All entries should be copied exactly, none left out.
§
Definition isspace3 (a b c : ascii) : bool :=
    let x := nat_of_ascii a in
    let y := nat_of_ascii b in
    let z := nat_of_ascii c in
    (((x =? 225) && (y =? 154) && (z =? 128))
     || ((x =? 226) && (y =? 128) &&
         (((128 <=? z) && (z <=? 138)) || (z =? 168) || (z =? 169) || (z =? 175)))
     || ((x =? 226) && (y =? 129) && (z =? 159))
     || ((x =? 227) && (y =? 128) && (z =? 128)))%nat.

  (** Drops the whitespace characters at the head of [s], [two] and
      [three] telling those of two and three bytes. *)
Fixpoint drop_space (two : ascii -> ascii -> bool)
           (three : ascii -> ascii -> ascii -> bool) (s : string) : string :=
    match s with
    | EmptyString => s
    | String a s1 =>
        if isspace a then drop_space two three s1
        else
          match s1 with
          | EmptyString => s
          | String b s2 =>
              if two a b then drop_space two three s2
              else
                match s2 with
                | EmptyString => s
                | String c s3 =>
                    if three a b c then drop_space two three s3 else s
                end
          end
    end.

Definition lstrip (s : string) : string := drop_space isspace2 isspace3 s.

Fixpoint rev_append (s acc : string) : string :=
    match s with
    | EmptyString => acc
    | String c r => rev_append r (String c acc)
    end.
§
*Solved problem*:
Definition isspace3 (a b c : ascii) : bool :=
    let x := nat_of_ascii a in
    let y := nat_of_ascii b in
    let z := nat_of_ascii c in
    (((x =? 225) && (y =? 154) && (z =? 128))
     || ((x =? 226) && (y =? 128) &&
         (((128 <=? z) && (z <=? 138)) || (z =? 168) || (z =? 169) || (z =? 175)))
     || ((x =? 226) && (y =? 129) && (z =? 159))
     || ((x =? 227) && (y =? 128) && (z =? 128)))%nat.

  (** Drops the whitespace characters at the head of [s], [two] and
      [three] telling those of two and three bytes. *)
Fixpoint drop_space (two : ascii -> ascii -> bool)
           (three : ascii -> ascii -> ascii -> bool) (s : string) : string :=
    match s with
    | EmptyString => s
    | String a s1 =>
        if isspace a then drop_space two three s1
        else
          match s1 with
          | EmptyString => s
          | String b s2 =>
              if two a b then drop_space two three s2
              else
                match s2 with
                | EmptyString => s
                | String c s3 =>
                    if three a b c then drop_space two three s3 else s
                end
          end
    end.

Definition lstrip (s : string) : string := drop_space isspace2 isspace3 s.

Fixpoint rev_append (s acc : string) : string :=
    match s with
    | EmptyString => acc
    | String c r => rev_append r (String c acc)
    end.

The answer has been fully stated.